Illinois strip-tiller Steve Hawthorne struggled to keep his planter in the strips because light-colored soils blended with light-colored residue. But The Ford County farmer who began strip-tilling about 10 years ago found that using RTK made strip-till easier and more accurate.

“It’s a busy, high-skilled operation,” Hawthorne says. “The strip-till rig will certainly keep you awake. It’s not like just getting into the tractor with a chisel plow behind you,” he says, in a University of Illinois news release.

RTK, auto-steer and other precision ag technology are helping strip-tillers, Bob Frazee, University of Illinois Extension educator says.

“More and more farmers are going with strip-till farming and/or controlled traffic patterns because they’re getting greater accuracy and greater efficiency with both planting and application of pesticides,” Frazee says.

How To Benefit From Deep-Banding

Growers need to choose when to deep-band phosphate and potash because this practice will not improve corn and soybean yields or profitability in all situations, according to several Purdue University scientists.

Deep-banding will likely be most beneficial when a number of conditions are met, say Purdue University Agronomy Professor Tony Vyn and graduate students Christopher R. Boomsma and M. Canepa.

Conditions Benefitting Deep-Banding:

  1. Strip-tillage is integrated into the cropping system.
  2. Automatic guidance is used for tillage, fertilization and planting.
  3. Soil-test phosphorus and potassium levels are low to medium.
  4. The soil has a high phosphorus and/or potassium-fixation capacity.
  5. Sub-soil phosphorus and potassium levels are low due to nutrient stratification.
  6. Surface soil layers are dry due to below-normal rainfall, but the soil zone of deep-banding stays sufficiently moist for root growth and high-nutrient uptake rates.
  7. Low surface soil temperatures restrict early root growth and nutrient uptake.
  8. The row crop being grown has been planted more than 10 inches away from previous corn rows or fertilizer bands.
  9. The crop planted shows good early season cold tolerance and extensive root growth in dry conditions.
  10. Starter phosphate and potash are not applied.

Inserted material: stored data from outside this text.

Lemma monotone_processLisp : forall fuel v path prevKey prevCtor,
  monotone (processLisp E fuel v path prevKey prevCtor onPathValue).
Proof.
  induction fuel as [|fuel IH]; intros v path prevKey prevCtor.
  - apply monotone_lift.
  - cbn [processLisp].
    destruct (primitiveTypes E (typeof v)); [apply monotone_ret|].
    destruct (ignoredValues E v); [repeat mono_step|].
    destruct (negb (isLispLike v)).
    + destruct (isArray v); [|repeat mono_step].
      apply monotone_bind; [auto with mono | intros nextPath].
      apply monotone_bind; [|intros; apply monotone_ret].
      apply monotone_mapM_from. intros; apply IH.
    + apply monotone_bind.
      * apply monotone_parseProps. intros arg p k c.
        destruct (isType _ domComponent); [apply IH | apply monotone_ret].
      * intros config.
        apply monotone_bind; [auto with mono | intros current].
        match goal with |- monotone (if ?c then _ else _) => destruct c end;
          [auto with mono|].
        repeat mono_step.
Qed.

End Monotone.

(** ** One evaluation of a component expression *)

Lemma mapM_from_identity : forall (xs : list value) (i : nat) (s : state),
  mapM_from i (fun arg (_ : nat) => ret arg) xs s = (s, Ok xs).
Proof.
  induction xs as [|x rest IH]; intros i s; simpl; [reflexivity|].
  unfold bind at 1, ret at 1. unfold bind. now rewrite IH.
Qed.

Lemma prepareArgs_identity :
  forall lisp path ctor (onPathValue : pathValueCallback) skip s,
  prepareArgs lisp identityProcessor path ctor onPathValue skip s
  = (s, Ok (VArr [] (skipn skip (array_items lisp)))).
Proof.
  intros. unfold prepareArgs, identityProcessor, bind.
  now rewrite mapM_from_identity.
Qed.

Lemma annotate_items : forall E v, array_items (annotate E v) = array_items v.
Proof. intros E v; unfold annotate; destruct (isDevelopment E), v; reflexivity. Qed.

Lemma annotate_index : forall E v i, get_index (annotate E v) i = get_index v i.
Proof. intros E v i; unfold annotate; destruct (isDevelopment E), v; reflexivity. Qed.

Lemma parseProps_annotate : forall E v process path prevKey ctor onPathValue,
  parseProps E (annotate E v) process path prevKey ctor onPathValue
  = parseProps E v process path prevKey ctor onPathValue.
Proof.
  intros. unfold parseProps, getPropsFromArgs, prepareArgs.
  now rewrite annotate_items, annotate_index.
Qed.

All of these conditions are not needed for deep-banding to improve yields and profits, but positive results are more likely when many of these conditions are met, the scientists say.

Strip-Till Excels During Drought

Strip-till corn performed well in yields and profitability in trials at three locations in a 2001 test in Wisconsin, says Tim Maloney, Agri-Tech Consulting research agronomist, Janesville, Wis.

“Across all three locations, yields were best for fall strip-tillage with spring nitrogen, averaging 180.5 bushels per acre, followed by no-till with 162 bushels per acre. Conventional-tillage and fall strip-till with fall nitrogen averaged 159.6 and 153.1 bushels per acre, respectively,” Maloney, says.

“Growing conditions in 2001 were generally not considered great for corn production,” he says. “During June and July, several weeks passed without rainfall. During these high-heat periods, corn showed symptoms of drought stress by rolling leaves and wilting. Despite obvious symptoms of stress, yields were generally good to excellent. At Whitewater, yields were poor were soil was prepared conventionally, demonstrated by excessive stress symptoms from dry periods.”

Strip-till and zero-till corn yields were 30 bushels per acre more than conventionally tilled plots at Whitewater, Maloney says. Both fall strip-till with anhydrous ammonia and no-till yielded 148.2 bushels per acre, while fall chisel-plowed corn yielded 119.4 bushels per acre.

At Milton, fall strip-till with anhydrous ammonia and fall strip-till with spring nitrogen yielded 159 and 169.7 bushels per acre, respectively. No-till yielded 154.8 bushels per acre and fall chisel-plowed corn yielded 166.8 bushels per acre.

At Janesville, strip-tillage with spring nitrogen yielded 188.1 bushels per acre, no-till yielded 166.5 bushels per acre and fall chisel-plowed yielded 182.5 bushels per acre.

Maloney says the costs of production for the tillage systems were quite interesting.

The cost per bushel for fall strip-till with spring nitrogen was $1.41, while no-till’s cost was $1.50. Conventional-tillage cost $1.60 per bushel of corn, while fall strip-till with fall nitrogen cost $1.61 per bushel.

Fewer trips across the field translated to better profits, Maloney says.

The net profit for fall strip-till with spring nitrogen and no-till were $107.96 and $82.18 per acre, respectively. The net for conventional-tillage and for fall strip-till with fall nitrogen was $73.25 and $62.21 per acre, respectively.